A few days before Father’s Day, members of the North Carolina Legislative Black Caucus announced their support of a Raleigh-based nonprofit’s mission to get fairer visitation and other rights for fathers.
Rep. Garland Pierce, a Democrat who represents the state’s 48th District (which includes Hoke, Richmond, Robeson and Scotland counties), said the concerns of men who participate in Every Father Counts were brought to the caucus’ attention by President Milton McCoy; legislators thought that Father’s Day weekend was an ideal time to share those concerns.
“We definitely understand the importance of men being in young boys and girls’ lives. We have different problems in our community based on the absence of fathers; some are of our own making,” Pierce said. “There are some who really want to do the right thing, but because of circumstances, once they get in the court system, it stops families from being together.”
Every Father Counts maintains that fathers are not given equal treatment in child custody litigation. The group is fighting to ensure that laws are developed and ratified to guarantee that fathers have child visitation rights at least 33 percent of the time.
According to McCoy, there are 24 million children growing up without a relationship with their father.
“Statistics show if a father has an opportunity to be part of a child’s life, the child has a greater opportunity of being a success and an asset to society,” McCoy said. “If North Carolina is active in reversing this troubling trend, this will benefit the child, the father and the community.”
The nonprofit believes that a father’s rights should only be taken away if the father is convicted of a crime that would deem him a threat to his children. The group argues that no new laws should be made to impede a father’s right to see his children and that existing laws should be reviewed and updated to support a father’s right to be a father.
Sen. Earline Parmon of Forsyth County said fathers deserve a fairer shake.
“It appears that many times, even in the court system, that the father is not given the same opportunity to be a father as mothers,” said Parmon, the first vice chair of the Caucus. “We just want it known, particularly for African American families, that fathers have the opportunity to be the role of a father to their children. Study after study has shown that young children need a father. Young women need a father to help them understand relationships and to understand a fathers role. Young men need that role model to grow into responsible young men.”
Pierce said that while women do a great job of raising their children, the presence of a man is very important.
He said that there was no current legislation proposed to address the nonprofit’s concerns, but that while the legislature is out of session, there are plans to research programs that are working across the United States to see if they can be implemented in North Carolina.
“Now is a good time to look again at barriers that prevent families being together. Once you get in that system, there are just some rules, regulations and legislation that stops the family from being together,” Pierce said. “ I think we should have more of a common sense approach as it relates to husband/wife and boyfriend/girlfriend in general because the children suffer.”
Parmon said she has seen trends and laws that were not always favorable to the male parent.
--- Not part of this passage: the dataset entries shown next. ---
Lemma intersect_hold n e s s' :
  (field_ok n → ∀ rg, QueryRange.make inj optimize e false = Ok rg → holds m (key n) rg) →
  QueryParse.intersectMatchField inj optimize n e false s = Ok s' → bounds_hold s → bounds_hold s'.
Proof.
  intros H. unfold QueryParse.intersectMatchField. destruct (QueryRange.make _ _ _ _) as [rg|] eqn:M; [|done]. cbn [result_bind]. intros E B. inv E. intros f Ff.
  set (r := Range.intersect _ _ _). assert (RangeSet.range (if negb (_exactMatchRepresentation r) then QueryParse.set_exact false (RangeSet.assign s n r) else RangeSet.assign s n r) f
    = RangeSet.range (RangeSet.assign s n r) f) as -> by (by destruct (negb _)).
  rewrite range_assign. case_bool_decide as E; [|by apply B]. subst f. destruct (H Ff rg eq_refl) as [O1 C1]. destruct (B n Ff) as [O2 C2].
  split; [by apply intersect_ok|by apply intersect_superset].
Qed.

Ltac op_cases H := destruct H as [[H _]|[H|[(H & _)|[[H _]|[H _]]]]]; destruct_or? H.

Lemma op_named_ops e : op_rangeable e ∨ regex_op e → Query.getGtLtOp Equality e.1 ≠ Equality.
Proof.
  intros [(_ & _ & H)|[[-> | ->] _]]; [|done|done].
  op_cases H; rewrite H; done.
Qed.

Lemma regex_op_holds n fn fv rg :
  field_ok n → regex_op (fn, fv) → QueryRange.make inj optimize (fn, fv) false = Ok rg → holds m (key n) rg.
Proof.
  intros (_ & _ & _ & Dw & Bw) [O [t E]] M. cbn [fst snd] in *. subst fv.
  assert (Query.getGtLtOp Equality fn = opREGEX ∨ Query.getGtLtOp Equality fn = opOPTIONS) as Op by (destruct O as [-> | ->]; [left|right]; done).
  rewrite make_op in M; [|destruct Op as [-> | ->]; done|done|by left].
  assert (QueryRange.op_bounds (Query.getGtLtOp Equality fn) (fn, BString t) (Element.trueValue (BString t)) = Ok ([QueryRange.everything], true)) as Eb
    by (destruct Op as [-> | ->]; done).
  rewrite Eb in M. cbn [result_bind fst snd] in M. inv M. rewrite andb_true_r. destruct (everything_ok m (key n)) as (X & Y & Z); [done..|].
  by apply (holds_bracket m optimize (key n) Dw Bw QueryRange.everything).
Qed.
(** * Reminder service (src/index.js): duration parser, schedule
      calculator and the two request handlers.

    The JavaScript of [src/index.js] is embedded shallowly.

    - Numbers are IEEE 754 binary64 values: the Standard Library's
      [spec_float] at precision 53 and exponent bound 1024, with its
      round-to-nearest-even multiplication and addition.
    - Strings are sequences of UTF-16 code units.
    - A request field is a JSON value or [undefined]; conversions to
      string, boolean and number follow the language, a failed conversion
      being a thrown TypeError.
    - The document store is a list of records, a record's identifier
      being its position; the mail transport and the store accept or
      reject each call as an [Environment] decides from the calls made so
      far, and the clock is read from it too.
    - The handlers are written in a state-and-exception monad whose state
      holds the store and the trace of collaborator calls, so the order
      of side effects can be stated.  A request is handled to completion
      before the next one starts.

    Definitions come first; the properties follow, the ones numbered
    C1..C10 being those of the specification and the ones numbered
    X1..X18 further properties read off the code. *)

From Stdlib Require Import ZArith NArith Bool Lia String Ascii.
From Stdlib Require Import Floats.SpecFloat.
From stdpp Require Import base option list gmap.

Local Open Scope Z_scope.

(** ** JavaScript strings *)

Module JS.

(** A string is a sequence of 16-bit code units. *)
Definition code_unit := N.
Definition jsstring := list code_unit.

(** ASCII literals. *)
Definition lit (s : string) : jsstring :=
  List.map N_of_ascii (list_ascii_of_string s).

(** The double-quote code unit, for the [href] attribute of the mails. *)
Definition dquote : jsstring := [34%N].

(** WhiteSpace and LineTerminator code units (what [trim] and the
    builtin integer parse strip): TAB LF VT FF CR SP NBSP, U+1680,
    U+2000..U+200A, U+2028, U+2029, U+202F, U+205F, U+3000, U+FEFF. *)
Definition is_white_space (c : code_unit) : bool :=
  ((9 <=? c) && (c <=? 13) || (c =? 32) || (c =? 160) || (c =? 5760)
   || (8192 <=? c) && (c <=? 8202)
   || (c =? 8232) || (c =? 8233) || (c =? 8239) || (c =? 8287)
   || (c =? 12288) || (c =? 65279))%N.

Fixpoint trimStart (s : jsstring) : jsstring :=
  match s with
  | c :: r => if is_white_space c then trimStart r else s
  | [] => []
  end.

Definition trimEnd (s : jsstring) : jsstring :=
  rev (trimStart (rev s)).

(** [String.prototype.trim] *)
Definition trim (s : jsstring) : jsstring := trimEnd (trimStart s).

(** [s.endsWith(c)] for a one-code-unit search string. *)
Definition endsWith (s : jsstring) (c : code_unit) : bool :=
  match rev s with
  | x :: _ => (x =? c)%N
  | [] => false
  end.

(** ** Numbers: IEEE 754 binary64 *)

Definition Number := spec_float.

Definition prec : Z := 53.
Definition emax : Z := 1024.

(** The Number nearest the integer [z], ties to even. *)
Definition of_Z (z : Z) : Number := binary_normalize prec emax z 0 false.

Definition NaN : Number := S754_nan.
Definition Infinity : Number := S754_infinity false.

Definition mul (x y : Number) : Number := SFmul prec emax x y.
Definition add (x y : Number) : Number := SFadd prec emax x y.
Definition leb (x y : Number) : bool := SFleb x y.
Definition ltb (x y : Number) : bool := SFltb x y.

(** [isNaN] on a Number. *)
Definition isNaN (x : Number) : bool :=
  match x with S754_nan => true | _ => false end.

Definition isFinite (x : Number) : bool :=
  match x with S754_zero _ | S754_finite _ _ _ => true | _ => false end.

(** The exact integer a Number denotes, when it denotes one. *)
Definition to_Z (x : Number) : option Z :=
  match x with
  | S754_zero _ => Some 0
  | S754_finite s m e =>
      if 0 <=? e then Some (cond_Zopp s (Z.pos m * 2 ^ e))
      else if Z.pos m mod 2 ^ (- e) =? 0
           then Some (cond_Zopp s (Z.pos m / 2 ^ (- e)))
           else None
  | _ => None
  end.

Definition is_integer (x : Number) : bool :=
  match to_Z x with Some _ => true | None => false end.

Definition is_infinite (x : Number) : bool :=
  match x with S754_infinity _ => true | _ => false end.

(** A positive Number of magnitude at least 2^53, or plus infinity. *)
Definition is_huge (x : Number) : bool :=
  match x with
  | S754_infinity false => true
  | S754_finite false m e => (1 <=? e) && (54 <=? Z.pos (digits2_pos m) + e)
  | _ => false
  end.

(** The normalised binary64 form of the integer [+-q], for [q] below
    2^53: the mantissa is [q] shifted up to 53 bits. *)
Definition canon (s : bool) (q : positive) : Number :=
  let k := Z.to_nat (53 - Z.pos (digits2_pos q)) in
  S754_finite s (shift_nat k q) (- Z.of_nat k).

(** What an integer computation in binary64 knows of the integer [z >= 0]
    it stands for: the Number is [z] itself below 2^53, and at least 2^53
    otherwise. *)
Definition approximates (z : Z) (x : Number) : Prop :=
  if z <? 2 ^ 53 then x = of_Z z else is_huge x = true.

(** Integer part, rounding toward zero (ToIntegerOrInfinity on a finite
    Number). *)
Definition truncate (x : Number) : Z :=
  match x with
  | S754_finite s m e =>
      if 0 <=? e then cond_Zopp s (Z.pos m * 2 ^ e)
      else cond_Zopp s (Z.pos m / 2 ^ (- e))
  | _ => 0
  end.

(** [|x| <= b] for a finite [x], compared exactly. *)
Definition abs_le (x : Number) (b : Z) : bool :=
  match x with
  | S754_zero _ => 0 <=? b
  | S754_finite _ m e =>
      if 0 <=? e then Z.pos m * 2 ^ e <=? b else Z.pos m <=? b * 2 ^ (- e)
  | _ => false
  end.

(** ** The builtin [parseInt], called with one argument *)

Definition digit_value (radix : Z) (c : code_unit) : option Z :=
  let c := Z.of_N c in
  let v := if (48 <=? c) && (c <=? 57) then Some (c - 48)
           else if (97 <=? c) && (c <=? 122) then Some (c - 87)
           else if (65 <=? c) && (c <=? 90) then Some (c - 55)
           else None in
  match v with
  | Some d => if d <? radix then Some d else None
  | None => None
  end.

(** The digits of the longest prefix of [s] made of radix-[radix] digits. *)
Fixpoint leading_digits (radix : Z) (s : jsstring) : list Z :=
  match s with
  | c :: r =>
      match digit_value radix c with
      | Some d => d :: leading_digits radix r
      | None => []
      end
  | [] => []
  end.

Definition digits_value (radix : Z) (ds : list Z) : Z :=
  fold_left (fun acc d => acc * radix + d) ds 0.

Definition is_sign (c : code_unit) : bool := ((c =? 43) || (c =? 45))%N.

Definition is_decimal_digit (c : code_unit) : bool := ((48 <=? c) && (c <=? 57))%N.

(** The integer a string of decimal digits writes. *)
Definition decimal_string_value (s : jsstring) : Z :=
  fold_left (fun acc c => acc * 10 + (Z.of_N c - 48)) s 0.

(** Whether a text begins with [+] or [-], or with [0x] or [0X]. *)
Definition has_sign_or_hex_prefix (t : jsstring) : bool :=
  match t with
  | c :: r =>
      is_sign c
      || (c =? 48)%N
         && match r with x :: _ => ((x =? 120) || (x =? 88))%N | [] => false end
  | [] => false
  end.

(** [parseInt(string)]: leading white space is skipped, one sign is
    accepted, a [0x] or [0X] prefix selects radix 16, otherwise the radix
    is 10; the longest run of digits is read and its value rounded to the
    nearest Number (the standard lets an implementation replace decimal
    digits after the twentieth by zeros; V8 does not); [NaN] when that
    run is empty. *)
Definition parseInt (input : jsstring) : Number :=
  let s := trimStart input in
  let neg := match s with c :: _ => (c =? 45)%N | [] => false end in
  let s := match s with c :: r => if is_sign c then r else s | [] => s end in
  let '(radix, s) :=
    match s with
    | c :: x :: r =>
        if ((c =? 48) && ((x =? 120) || (x =? 88)))%N then (16, r) else (10, s)
    | _ => (10, s)
    end in
  match leading_digits radix s with
  | [] => NaN
  | ds => binary_normalize prec emax
            (cond_Zopp neg (digits_value radix ds)) 0 neg
  end.

End JS.
Export JS.

(** ** Values, completions and conversions *)

#[local] Set Warnings "-register-all".

(** The values a JSON request body can carry, plus [undefined] for an
    absent field. *)
Inductive value :=
  | VUndefined
  | VNull
  | VBool (b : bool)
  | VNumber (n : Number)
  | VString (s : jsstring)
  | VArray (elems : list value)
  | VObject (props : list (jsstring * value)).

Inductive error :=
  | TypeError      (* a conversion to a primitive failed *)
  | MailError      (* transporter.sendMail rejected *)
  | StoreError.    (* a store call (query, insert, update) rejected *)

(** The outcome of evaluating an expression: a value or a thrown error. *)
Inductive completion (A : Type) :=
  | Normal (a : A)
  | Throw (e : error).
Arguments Normal {A} a.
Arguments Throw {A} e.

Definition cbind {A B} (c : completion A) (k : A -> completion B) : completion B :=
  match c with
  | Normal a => k a
  | Throw e => Throw e
  end.

(** ToBoolean: what [!x] and [x || y] test. *)
Definition ToBoolean (v : value) : bool :=
  match v with
  | VUndefined | VNull => false
  | VBool b => b
  | VNumber (S754_zero _) | VNumber S754_nan => false
  | VNumber _ => true
  | VString s => match s with [] => false | _ => true end
  | VArray _ | VObject _ => true
  end.

Fixpoint uint_units (d : Decimal.uint) : jsstring :=
  match d with
  | Decimal.Nil => []
  | Decimal.D0 r => 48%N :: uint_units r
  | Decimal.D1 r => 49%N :: uint_units r
  | Decimal.D2 r => 50%N :: uint_units r
  | Decimal.D3 r => 51%N :: uint_units r
  | Decimal.D4 r => 52%N :: uint_units r
  | Decimal.D5 r => 53%N :: uint_units r
  | Decimal.D6 r => 54%N :: uint_units r
  | Decimal.D7 r => 55%N :: uint_units r
  | Decimal.D8 r => 56%N :: uint_units r
  | Decimal.D9 r => 57%N :: uint_units r
  end.

(** Decimal digits of a non-negative integer. *)
Definition decimal (z : Z) : jsstring := uint_units (N.to_uint (Z.to_N z)).

Definition has_own_property (props : list (jsstring * value)) (k : jsstring) : bool :=
  existsb (fun p => bool_decide (p.1 = k)) props.

Section Service.

(** Number::toString prints the shortest decimal text that reads back
    as the same Number.  For an integer of magnitude below 2^53 that text
    is the integer's own digits; on every other finite Number (fractions,
    larger magnitudes) the digits are left to this parameter. *)
Variable Number_toString_other : Number -> jsstring.

Definition Number_toString (x : Number) : jsstring :=
  match x with
  | S754_nan => lit "NaN"
  | S754_zero _ => lit "0"
  | S754_infinity s => if s then lit "-Infinity" else lit "Infinity"
  | S754_finite s _ _ =>
      match to_Z x with
      | Some z =>
          if Z.abs z <? 2 ^ 53
          then (if s then lit "-" else []) ++ decimal (Z.abs z)
          else Number_toString_other x
      | None => Number_toString_other x
      end
  end.

(** [String(v)].  An array is joined with commas, [null] and [undefined]
    elements giving the empty string.  A JSON object holds no function, so
    an object converts through Object.prototype.toString unless it has an
    own property named toString, in which case no method yields a
    primitive and the conversion throws a TypeError. *)
Fixpoint ToString (v : value) : completion jsstring :=
  match v with
  | VUndefined => Normal (lit "undefined")
  | VNull => Normal (lit "null")
  | VBool b => Normal (if b then lit "true" else lit "false")
  | VNumber n => Normal (Number_toString n)
  | VString s => Normal s
  | VArray elems =>
      let element (x : value) : completion jsstring :=
        match x with
        | VUndefined | VNull => Normal []
        | _ => ToString x
        end in
      (fix join (l : list value) : completion jsstring :=
         match l with
         | [] => Normal []
         | [x] => element x
         | x :: r =>
             cbind (element x) (fun sx =>
             cbind (join r) (fun sr => Normal (sx ++ lit "," ++ sr)))
         end) elems
  | VObject props =>
      if has_own_property props (lit "toString")
      then Throw TypeError
      else Normal (lit "[object Object]")
  end.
She said that the caucus wants to take an active role in talking to defense attorneys, prosecutors and other organizations to develop legislation that will give fathers equal footing.
“Many times, while father’s may not have the financial resources, they still want that opportunity to be a part of the child’s life,” she said. “We want to be a part of that conversation with fathers to help develop something to ensure that in the court system or mediation.”
Pierce said ultimately, the goal of the caucus is to help children by making families stronger.
“We have to do all that we can to encourage fatherhood and make every attempt to keep children connected with their fathers,” Pierce said. “At the end of the day, regardless of the behavior of fathers or mothers, children love their parents and we want them to grow up not being alienated from one parent.”